(* ===== verification/Message.v ===== *)
(** * Messages (src/message/Message.js)

    A [Message] wraps the plaintext octets [_buffer] and the encrypted ones.  Its
    accessors read and write the header fields in place; a setter is a function
    from the object to the object or the exception it throws.  The accessors of
    the exchange header go through [Payload], a view of [_buffer] from
    [PayloadOffset] on, so writing through it writes into [_buffer]. *)
From S2P Require Import Prelude Aead MsgCodec.

(** ** Data *)

(** Remote address information, with the transport it came in on. *)
Record PeerInfo : Type := Peer {
  address : string;
  port : Z;
  transport : nat }.

#[export] Instance PeerInfo_eq_dec : EqDecision PeerInfo.
Proof. solve_decision. Defined.

Record Message : Type := Msg {
  _buffer : buffer;
  _encrypted : option buffer;
  _peerInfo : option PeerInfo;
  _hasSource : bool;
  _hasDestination : bool }.

Definition SESSION_ID_UNSECURED : Z := 0x0000.
Definition MESSAGE_HEADER_MIN_SIZE : Z := 8.
Definition MESSAGE_HEADER_CLEARTEXT_SIZE : Z := 4.
Definition EXCHANGE_HEADER_MIN_SIZE : Z := 6.
Definition MESSAGE_NODE_ID_SIZE : nat := 8.
Definition MESSAGE_GROUP_ID_SIZE : nat := 2.
Definition ACK_COUNTER_SIZE : nat := 4.
Definition CRYPTO_AEAD_MIC_LENGTH_BYTES : Z := 16.

Definition DestinationType_Omit : Z := 0.
Definition DestinationType_NodeId : Z := 1.
Definition DestinationType_GroupId : Z := 2.
Definition SourceType_Omit : Z := 0.
Definition SourceType_NodeId : Z := 4.

(** [new Message(buf, enc, peerInfo)]; without [buf], an empty one. *)
Definition Message_new (buf : option buffer) (enc : option buffer) (peer : option PeerInfo)
    : Message :=
  Msg (default (alloc (Z.to_nat (MESSAGE_HEADER_MIN_SIZE + EXCHANGE_HEADER_MIN_SIZE))) buf)
      enc peer false false.

Definition set_buffer (m : Message) (b : buffer) : Message :=
  Msg b (_encrypted m) (_peerInfo m) (_hasSource m) (_hasDestination m).
Definition set_Encrypted (b : option buffer) (m : Message) : Message :=
  Msg (_buffer m) b (_peerInfo m) (_hasSource m) (_hasDestination m).
Definition set_hasSource (m : Message) : Message :=
  Msg (_buffer m) (_encrypted m) (_peerInfo m) true (_hasDestination m).
Definition set_hasDestination (m : Message) : Message :=
  Msg (_buffer m) (_encrypted m) (_peerInfo m) (_hasSource m) true.

Definition Decrypted (m : Message) : buffer := _buffer m.

(** ** The message header *)

Definition MessageFlags (m : Message) : outcome Z := read_uint_le 1 (_buffer m) 0.
Definition SessionId (m : Message) : outcome Z := read_uint_le 2 (_buffer m) 1.
Definition SecurityFlags (m : Message) : outcome Z := read_uint_le 1 (_buffer m) 3.
Definition MessageCounter (m : Message) : outcome Z := read_uint_le 4 (_buffer m) 4.

Definition set_field (n : nat) (off : Z) (v : Z) (m : Message) : outcome Message :=
  set_buffer m <$> write_uint_le n v (_buffer m) off.

Definition set_MessageFlags := set_field 1 0.
Definition set_SessionId := set_field 2 1.
Definition set_SecurityFlags := set_field 1 3.
Definition set_MessageCounter := set_field 4 4.

Definition Version (m : Message) : outcome Z := (λ f, Z.shiftr f 4) <$> MessageFlags m.
Definition Sflag (m : Message) : outcome bool := (λ f, has_flag f 0x04) <$> MessageFlags m.
Definition Dsiz (m : Message) : outcome Z := (λ f, Z.land f 0x03) <$> MessageFlags m.

(** [set Sflag(v)]: [MessageFlags &= 0x04] keeps the old flag instead of
    clearing it, and clears everything else. *)
Definition set_Sflag (v : Z) (m : Message) : outcome Message :=
  f ← MessageFlags m; m ← set_MessageFlags (Z.land f 0x04) m;
  f ← MessageFlags m; set_MessageFlags (Z.lor f (Z.land v 0x04)) m.

(** [set Dsiz(v)]: likewise with the mask 0x03. *)
Definition set_Dsiz (v : Z) (m : Message) : outcome Message :=
  f ← MessageFlags m; m ← set_MessageFlags (Z.land f 0x03) m;
  f ← MessageFlags m; set_MessageFlags (Z.lor f (Z.land v 0x03)) m.

(** [get SourceNodeId()] *)
Definition SourceNodeId (m : Message) : outcome Z :=
  s ← Sflag m;
  if s : bool then read_uint_le 8 (_buffer m) MESSAGE_HEADER_MIN_SIZE else Ret NODE_ID_ANY.

(** Fresh octets inserted at an offset. *)
Definition insert_zeros (b : buffer) (off : Z) (n : nat) : buffer :=
  subarray b 0 off ++ alloc n ++ subarray_from b off.

(** [set SourceNodeId(v)]: nothing without the flag; the field is inserted the
    first time it is set. *)
Definition set_SourceNodeId (v : Z) (m : Message) : outcome Message :=
  s ← Sflag m;
  if s : bool then
    let m := if _hasSource m then m
             else set_hasSource (set_buffer m
                    (insert_zeros (_buffer m) 8 MESSAGE_NODE_ID_SIZE)) in
    set_field 8 MESSAGE_HEADER_MIN_SIZE v m
  else Ret m.

(** The offset behind the source node id. *)
Definition destination_offset (m : Message) : outcome Z :=
  (λ s : bool, MESSAGE_HEADER_MIN_SIZE + if s then Z.of_nat MESSAGE_NODE_ID_SIZE else 0)
  <$> Sflag m.

(** [get DestinationNodeId()]: the test for a group id reads [this.dsiz], which
    does not exist, so a group id is never read. *)
Definition DestinationNodeId (m : Message) : outcome Z :=
  dsiz ← Dsiz m;
  offset ← destination_offset m;
  if dsiz =? 1 then read_uint_le 8 (_buffer m) offset else Ret NODE_ID_ANY.

(** [set DestinationNodeId(v)]: with [Dsiz] 3 there is no buffer to insert, and
    [Buffer.concat] throws. *)
Definition set_DestinationNodeId (v : Z) (m : Message) : outcome Message :=
  offset ← destination_offset m;
  dsiz ← Dsiz m;
  if dsiz =? 0 then Ret m
  else
    m ← (if _hasDestination m then Ret m
         else if dsiz =? 1 then
           Ret (set_hasDestination (set_buffer m
                  (insert_zeros (_buffer m) offset MESSAGE_NODE_ID_SIZE)))
         else if dsiz =? 2 then
           Ret (set_hasDestination (set_buffer m
                  (insert_zeros (_buffer m) offset MESSAGE_GROUP_ID_SIZE)))
         else Throw TypeError);
    if dsiz =? 1 then set_field 8 offset v m
    else if dsiz =? 2 then set_field 2 offset v m
    else Ret m.

Definition Pflag (m : Message) : outcome bool := (λ f, has_flag f 0x80) <$> SecurityFlags m.
Definition Cflag (m : Message) : outcome bool := (λ f, has_flag f 0x40) <$> SecurityFlags m.
Definition Mxflag (m : Message) : outcome bool := (λ f, has_flag f 0x20) <$> SecurityFlags m.
Definition SessionType (m : Message) : outcome Z := (λ f, Z.land f 0x03) <$> SecurityFlags m.

(** [get PayloadOffset()] *)
Definition PayloadOffset (m : Message) : outcome Z :=
  s ← Sflag m;
  dsiz ← Dsiz m;
  let offset := MESSAGE_HEADER_MIN_SIZE + if s : bool then 8 else 0 in
  Ret (if dsiz =? 1 then offset + 8 else if dsiz =? 2 then offset + 2 else offset).

Definition Payload (m : Message) : outcome buffer :=
  subarray_from (_buffer m) <$> PayloadOffset m.

(** ** The exchange header *)

Definition payload_field (n : nat) (off : Z) (m : Message) : outcome Z :=
  p ← Payload m; read_uint_le n p off.

Definition ExchangeFlags := payload_field 1 0.
Definition ProtocolOpcode := payload_field 1 1.
Definition ExchangeId := payload_field 2 2.
Definition ProtocolId := payload_field 2 4.

(** A write into the view is a write into the buffer behind it. *)
Definition set_payload_field (n : nat) (off : Z) (v : Z) (m : Message) : outcome Message :=
  offset ← PayloadOffset m;
  p ← write_uint_le n v (subarray_from (_buffer m) offset) off;
  Ret (set_buffer m (subarray (_buffer m) 0 offset ++ p)).

Definition set_ExchangeFlags := set_payload_field 1 0.
Definition set_ProtocolOpcode := set_payload_field 1 1.
Definition set_ExchangeId := set_payload_field 2 2.
Definition set_ProtocolId := set_payload_field 2 4.

Definition exchange_flag (mask : Z) (m : Message) : outcome bool :=
  (λ f, has_flag f mask) <$> ExchangeFlags m.

Definition Iflag := exchange_flag 0x01.
Definition Aflag := exchange_flag 0x02.
Definition Rflag := exchange_flag 0x04.
Definition Sxflag := exchange_flag 0x08.
Definition Vflag := exchange_flag 0x10.

(** [ExchangeFlags |= mask] or [ExchangeFlags &= ~mask] *)
Definition set_exchange_flag (mask : Z) (v : bool) (m : Message) : outcome Message :=
  f ← ExchangeFlags m;
  set_ExchangeFlags (if v then Z.lor f mask else Z.land f (Z.lnot mask)) m.

Definition set_Iflag := set_exchange_flag 0x01.
Definition set_Aflag := set_exchange_flag 0x02.
Definition set_Rflag := set_exchange_flag 0x04.

(** [set AckCounter(v)]: inserted behind the exchange header, at every call. *)
Definition set_AckCounter (v : Z) (m : Message) : outcome Message :=
  payload ← PayloadOffset m;
  let offset := payload + EXCHANGE_HEADER_MIN_SIZE in
  a ← Aflag m;
  if a : bool then
    set_field 4 offset v (set_buffer m (insert_zeros (_buffer m) offset ACK_COUNTER_SIZE))
  else Ret m.

Definition isUnencrypted (m : Message) : outcome bool :=
  t ← SessionType m;
  if t =? 0 then (λ id, id =? SESSION_ID_UNSECURED) <$> SessionId m else Ret false.

Definition isEncrypted (m : Message) : outcome bool := negb <$> isUnencrypted m.

(** [get AppPayload()] *)
Definition AppPayload (m : Message) : outcome buffer :=
  a ← Aflag m;
  let exchangeHeaderSize :=
    EXCHANGE_HEADER_MIN_SIZE + if a : bool then Z.of_nat ACK_COUNTER_SIZE else 0 in
  offset ← PayloadOffset m;
  Ret (subarray_from (_buffer m) (offset + exchangeHeaderSize)).

Definition set_AppPayload (v : buffer) (m : Message) : Message :=
  set_buffer m (_buffer m ++ v).

(** ** Nonces and encryption *)

Definition Mic (m : Message) : outcome buffer :=
  match _encrypted m with
  | Some e => Ret (subarray e (blen e - CRYPTO_AEAD_MIC_LENGTH_BYTES) (blen e))
  | None => Throw TypeError
  end.

(** [get Nonce()] *)
Definition Nonce (m : Message) : outcome buffer :=
  src ← SourceNodeId m;
  getNonce (_buffer m) (if src =? NODE_ID_ANY then 0 else src).

(** [buf.fill(pattern, offset)] over [n] octets; an empty pattern throws. *)
Definition fill (n : nat) (pattern : buffer) : outcome buffer :=
  match pattern with
  | [] => Throw TypeError
  | _ => Ret (take n (mjoin (replicate n pattern)))
  end.

(** [get PrivacyNonce()] *)
Definition PrivacyNonce (m : Message) : outcome buffer :=
  sessionId ← SessionId m;
  mic ← Mic m;
  let micFragment := subarray mic (CRYPTO_AEAD_MIC_LENGTH_BYTES - 11)
                                  CRYPTO_AEAD_MIC_LENGTH_BYTES in
  tail ← fill 11 micFragment;
  Ret (be_bytes 2 sessionId ++ tail).

Section message_encryption.
Context `{Aead}.

(** [encrypt(key, apply)] *)
Definition Message_encrypt (key : buffer) (apply : bool) (m : Message)
    : outcome (Message * option buffer) :=
  u ← isUnencrypted m;
  if u : bool then Ret (m, None)
  else buf ← encrypt (_buffer m) key;
       Ret (if apply then set_Encrypted (Some buf) m else m, Some buf).

(** [decrypt(key, apply)] *)
Definition Message_decrypt (key : buffer) (apply : bool) (m : Message)
    : outcome (Message * option buffer) :=
  u ← isUnencrypted m;
  if u : bool then Ret (m, None)
  else match _encrypted m with
       | None => Throw TypeError
       | Some e =>
           dmsg ← decrypt e key;
           match dmsg with
           | None => Ret (m, None)
           | Some d => Ret (if apply then set_buffer m d else m, Some d)
           end
       end.

(** The header with its part from octet 4 to [PayloadOffset] run through the
    stream cipher: the common body of [privacyEncrypt] and [privacyDecrypt]. *)
Definition privacy_mask (privacyKey : buffer) (m : Message) (e : buffer) : outcome buffer :=
  offsetEnd ← PayloadOffset m;
  let text := subarray e MESSAGE_HEADER_CLEARTEXT_SIZE offsetEnd in
  nonce ← PrivacyNonce m;
  header ← ccm_stream privacyKey text nonce;
  Ret (subarray e 0 MESSAGE_HEADER_CLEARTEXT_SIZE ++ header ++ subarray_from e offsetEnd).

(** [privacyEncrypt(privacyKey, apply)] *)
Definition privacyEncrypt (privacyKey : buffer) (apply : bool) (m : Message)
    : outcome (Message * option buffer) :=
  p ← Pflag m;
  if p : bool then
    match _encrypted m with
    | None => Throw TypeError
    | Some e =>
        b ← privacy_mask privacyKey m e;
        Ret (if apply then set_Encrypted (Some b) m else m, Some b)
    end
  else Ret (m, _encrypted m).

(** [privacyDecrypt(privacyKey, apply)] also replaces the plaintext buffer. *)
Definition privacyDecrypt (privacyKey : buffer) (apply : bool) (m : Message)
    : outcome (Message * option buffer) :=
  p ← Pflag m;
  if p : bool then
    match _encrypted m with
    | None => Throw TypeError
    | Some e =>
        b ← privacy_mask privacyKey m e;
        Ret (if apply then set_buffer (set_Encrypted (Some b) m) b else m, Some b)
    end
  else Ret (m, _encrypted m).
End message_encryption.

+--

What to produce
Return all lines in the entries above that carry the word "view".

Solution to the problem
    the exchange header go through [Payload], a view of [_buffer] from
(** A write into the view is a write into the buffer behind it. *)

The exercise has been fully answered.